Tuesday, 31 May 2016

Open source Fortran parallel debugging

If you develop parallel code in Fortran, your options for parallel debuggers are not that many. There are a some very good commercial parallel debuggers (mainly TotalView and DDT), and if you are using any decent-size supercomputer to run your code, chances are that these are already installed in the machine.

But from time to time I need to be able to debug code on my Linux workstation while developing new Fortran code. We do have a license for the Intel Fortran Compiler, and in previous versions this shipped with a graphical debugger (IDB) which was very nice for serial applications, but they stopped shipping it around 2013, so I decided to look for an alternative, with GDB.

Before we go for parallel debugging, let's go first for serial code debugging.

Fortran + GDB (serial code)

The issue with GDB is that it doesn't play nicely with Fortran. Let's see an example with the following code:

My current setting is:
* Distribution: Linux  4.2.3-200.fc22.x86_64
* gfortran: GNU Fortran (GCC) 5.1.1 20150618 (Red Hat 5.1.1-4)                                        
* gdb: GNU gdb (GDB) Fedora 7.9.1-20.fc22

I'm able to look at the array datos, put I cannot look for subarrays, like datos(1,:,:), the pointer pdatos is OK if viewed in full, but I can't again look for subarrays of it, like pdatos(1,:)

So we will need some modified version of gdb that plays nicely with Fortran. One possible solution is to use a gdb obtained from Archer (git) http://sourceware.org/gdb/wiki/ArcherBranchManagement, branch archer-jankratochvil-vla, though I haven't used that one and I don't know how it plays along with Fortran.

Another solution is to use the modified version of gdb that comes with the Intel compiler: gdb-ia (I'm not sure if one can get gdb-ia as a standalone download, without the need to get an Intel compiler license).

With our current Intel Compiler version (2016.1.150), the versions of ifort and gdb-ia are:

* ifort: ifort (IFORT) 16.0.1 20151021
* gdb-ia: GNU gdb (GDB) 7.8-16.0.558

With these settings, if we try to use the Intel compiler provided and then debug with gdb-ia, things don't work poperly. Access to the array "datos" seems OK, but if we try to access it via the pointer "pdatos" we don't get it to work:

In principle you can access to any data if you know your way around pointers and you could use syntax like

(gdb) p *((real *)my_heap + 2)

(see http://numericalnoob.blogspot.com.es/2012/08/fortran-allocatable-arrays-and-pointers.html for examples and explanations), but this quickly becomes very cumbersome.

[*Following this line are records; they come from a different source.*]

(** * Direct_Root_Leaf_Script.py: root-to-leaf table construction

    A shallow embedding of the core of [Direct_Root_Leaf_Script.py]: the
    adjacency builder, the root and leaf detection, the depth-first path
    enumeration with its shared purposes accumulator, the assembly of the
    output table, and the batch driver over a file system given by its
    answers.

    Conventions.
    - A Python [str] is a [string]; read as UTF-8 bytes, the bytewise
      lexicographic order of [String.compare] is Python's code point order.
    - A Python [set] of strings is a [gset string]; the order in which the
      interpreter iterates over it is not fixed by the language and is a
      parameter ([SetIter]).
    - The adjacency [defaultdict] is only ever read by key, so it is a
      [gmap]; the dictionaries whose key order is observable (an edge's
      [purposes], the accumulator, its snapshots) are insertion-ordered
      association lists.
    - The accumulator of the path enumeration is one mutable object shared
      by all recursive calls, and its values are mutable lists shared with
      every snapshot taken of it: both live in an explicit store.
    - Exceptions are values of [exn] threaded through the [result] monad.
      The interpreter's bound on the recursion depth is not modelled.
    - The fields of an edge record hold what the document shape gives them
      (strings, a mapping from strings to string sequences, a string
      sequence) when they are present; a record may lack any field, and an
      element of [links] may fail to be a mapping at all. *)

From stdpp Require Import gmap strings list fin_maps sorting.
From Stdlib Require String Ascii.

(** ** Exceptions *)

Inductive exn : Type :=
  | YAMLError
  | AttributeError
  | KeyError
  | TypeError.

Inductive result (A : Type) : Type :=
  | Ok (a : A)
  | Raise (e : exn).

Arguments Ok {A} a.
Arguments Raise {A} e.

Global Instance result_ret : MRet result := λ A a, Ok a.
Global Instance result_bind : MBind result := λ A B f m,
  match m with
  | Ok a => f a
  | Raise e => Raise e
  end.
(** What the variables say after any events, and after events of which no
    assertion has failed. *)
Lemma handleAll_flags events :
  let flags := handleAll events in
  (errorFired flags = true <-> In SocketError events) /\
  (closedFired flags = true <-> In SocketClose events) /\
  (endFired flags = true -> In SocketEnd events) /\
  (failed flags = [] -> In SocketEnd events -> endFired flags = true).
Proof.
  induction events as [|event events IH] using rev_ind.
  - cbn. repeat split; try done.
  - cbv zeta in *. rewrite handleAll_snoc.
    destruct IH as (Herror & Hclosed & Hend & Hend').
    destruct (handleAll events) as [errorFired endFired closedFired failed].
    cbn [ConnectionEvents.errorFired ConnectionEvents.endFired
         ConnectionEvents.closedFired ConnectionEvents.failed] in *.
    setoid_rewrite in_app_iff. cbn [In].
    destruct event, errorFired, endFired, closedFired; cbn;
      repeat split; intros; try done; try tauto;
      try (by destruct failed);
      try (exfalso; intuition congruence);
      try (intuition congruence).
Qed.

(** X26.  Of the events ['error'], ['end'] and ['close'] of a connection
    that [connectionDiesClean] watches, no assertion fails exactly when
    each of the three events comes at most once and no ['end'] comes after
    an ['error']. *)
Theorem connectionDiesClean_accepts events :
  failed (handleAll events) = [] <->
  List.NoDup events /\
  forall i j, events !! i = Some SocketError ->
    events !! j = Some SocketEnd -> j < i.
Proof.
  induction events as [|event events IH] using rev_ind.
  - cbn. split; [|done]. intros _. split; [constructor|]. by intros [] [].
  - rewrite handleAll_snoc.
    pose proof (handleAll_flags events) as
      (Herror & Hclosed & Hend & Hend').
    assert (Hnodup : List.NoDup (events ++ [event]) <->
                     List.NoDup events /\ ~ In event events).
    { rewrite <- !NoDup_ListNoDup, NoDup_app, <- list_elem_of_In.
      split.
      - intros (? & Hnot & _). split; [done|]. intros Hin.
        apply (Hnot _ Hin). by left.
      - intros (? & Hnot). split; [done|]. split.
        + intros x Hx Hx'. apply list_elem_of_singleton in Hx'.
          by subst.
        + apply NoDup_singleton. }
    assert (Horder :
      (forall i j, (events ++ [event]) !! i = Some SocketError ->
         (events ++ [event]) !! j = Some SocketEnd -> j < i) <->
      (forall i j, events !! i = Some SocketError ->
         events !! j = Some SocketEnd -> j < i) /\
      (event = SocketEnd -> ~ In SocketError events)).
    { setoid_rewrite lookup_snoc_Some. split.
      - intros Hall. split.
        + intros i j Hi Hj. apply Hall; left.
          * split; [by eapply lookup_lt_Some|done].
          * split; [by eapply lookup_lt_Some|done].
        + intros -> [i Hi]%list_elem_of_In%list_elem_of_lookup.
          pose proof (lookup_lt_Some _ _ _ Hi) as Hlt.
          assert (length events < i); [|lia].
          apply Hall; [left|right]; done.
      - intros [Hall Hlast] i j [[Hi Hi']|[-> Hi']] [[Hj Hj']|[-> Hj']].
        + by apply Hall.
        + exfalso. apply (Hlast Hj').
          apply list_elem_of_In, list_elem_of_lookup. by exists i.
        + done.
        + congruence. }
    rewrite Hnodup, Horder.
    destruct (handleAll events) as [errorFired endFired closedFired failed]
      eqn:Hflags.
    cbn [ConnectionEvents.errorFired ConnectionEvents.endFired
         ConnectionEvents.closedFired ConnectionEvents.failed] in *.
    assert (Hsnoc : forall message, failed ++ [message] <> [])
      by (intros message; by destruct failed).
    destruct event; cbn [handle ConnectionEvents.errorFired
      ConnectionEvents.endFired ConnectionEvents.closedFired
      ConnectionEvents.failed fail].
    + destruct errorFired; cbn.
      * split; [by intros ?%Hsnoc|]. intros ((_ & Hnot) & _).
        exfalso. apply Hnot. by apply Herror.
      * rewrite IH. split.
        -- intros (? & ?). repeat split; try done.
           intros Hin. apply Herror in Hin. done.
        -- by intros ((? & _) & (? & _)).
    + destruct endFired; cbn.
      * split; [by intros ?%Hsnoc|]. intros ((_ & Hnot) & _).
        exfalso. apply Hnot. by apply Hend.
      * destruct errorFired; cbn.
        -- split; [by intros ?%Hsnoc|]. intros (_ & _ & Hnot).
           exfalso. apply Hnot; [done|]. by apply Herror.
        -- rewrite IH. split.
           ++ intros (Hnd & Hord). repeat split; try done.
              ** intros Hin. assert (failed = []) as Hfailed
                   by (apply IH; done).
                 by specialize (Hend' Hfailed Hin).
              ** intros _ Hin. apply Herror in Hin. done.
           ++ by intros ((? & _) & (? & _)).
    + destruct closedFired; cbn.
      * split; [by intros ?%Hsnoc|]. intros ((_ & Hnot) & _).
        exfalso. apply Hnot. by apply Hclosed.
      * rewrite IH. split.
        -- intros (? & ?). repeat split; try done.
           intros Hin. apply Hclosed in Hin. done.
        -- by intros ((? & _) & (? & _)).
Qed.

End ConnectionEventsFacts.

Module ShiftDataFacts.

Import ShiftData.

Lemma string_of_list_byte_app l1 l2 :
  string_of_list_byte (l1 ++ l2) =
  string_of_list_byte l1 +:+ string_of_list_byte l2.
Proof.
  induction l1 as [|b l1 IH]; [done|].
  change (String (ascii_of_byte b) (string_of_list_byte (l1 ++ l2)) =
          String (ascii_of_byte b)
            (string_of_list_byte l1 +:+ string_of_list_byte l2)).
  by rewrite IH.
Qed.

Lemma length_string_of_list_byte l :
  String.length (string_of_list_byte l) = length l.
Proof.
  induction l as [|b l IH]; [done|].
  change (S (String.length (string_of_list_byte l)) = S (length l)).
  by rewrite IH.
Qed.

Lemma dataSize_positive : 0 < dataSize.
Proof. unfold dataSize. lia. Qed.

#[local] Opaque dataSize.

Lemma receive_snoc toSend chunks data :
  receive toSend (chunks ++ [data]) =
  onData toSend (receive toSend chunks) data.
Proof. unfold receive. by rewrite fold_left_app. Qed.

(** The handler takes the first [remaining] bytes and leaves the rest. *)
Lemma onData_split toSend st data :
  let remaining := dataSize - String.length (toRecv st) in
  let toRecv' :=
    toRecv st +:+ string_of_list_byte (firstn remaining data) in
  let data' := skipn remaining data in
  onData toSend st data =
  if Nat.eqb (String.length toRecv') dataSize then
    {| toRecv := toRecv';
       done := true;
       checked :=
         if done st then checked st
         else checked st ++ [String.eqb toSend toRecv'];
       written :=
         match data' with
         | [] => written st
         | _ => written st ++ [data']
         end |}
  else
    {| toRecv := toRecv'; done := done st; checked := checked st;
       written := written st |}.
Proof.
  cbv zeta. unfold onData. cbv zeta.
  destruct (Nat.leb_spec (length data)
              (dataSize - String.length (toRecv st))) as [Hle|Hgt].
  - rewrite (firstn_all2 _ Hle), (skipn_all2 _ Hle).
    cbn [firstn length Nat.eqb negb].
    destruct (Nat.eqb _ dataSize); [|done]. by destruct (done st).
  - destruct (Nat.eqb _ dataSize); [|done].
    assert (Hlen : length (skipn (dataSize - String.length (toRecv st)) data)
                   <> 0) by (rewrite length_skipn; lia).
    destruct (skipn _ data) as [|b rest]; [done|]. cbn.
    by destruct (done st).
Qed.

But if we compile with gfortran and then use gdb-ia to debug the code, then allocatable arrays, pointer to them, and subarrays of them seem to work no problem:

Fortran + GDB (parallel code)

So now that we have a working environment for serial code, we need the jump to be able to debug parallel code. GDB is not designed to work in parallel, so we need some workaround to make it a viable platform to debug in parallel.

The usual advice is to run a variant of the following:

mpirun -np xterm -e gdb ./program

so, for example, if we are running our program with 4 processors, then 4 xterms will open, and in each of them we will have a gdb session debugging one of the MPI rank processes. The problem with this is, obviously, that we will have to go through each xterm to advance through the code, and soon this will become very cumbersome, due to having to change from window to window all the time and also because all the xterms will take up too much screen space.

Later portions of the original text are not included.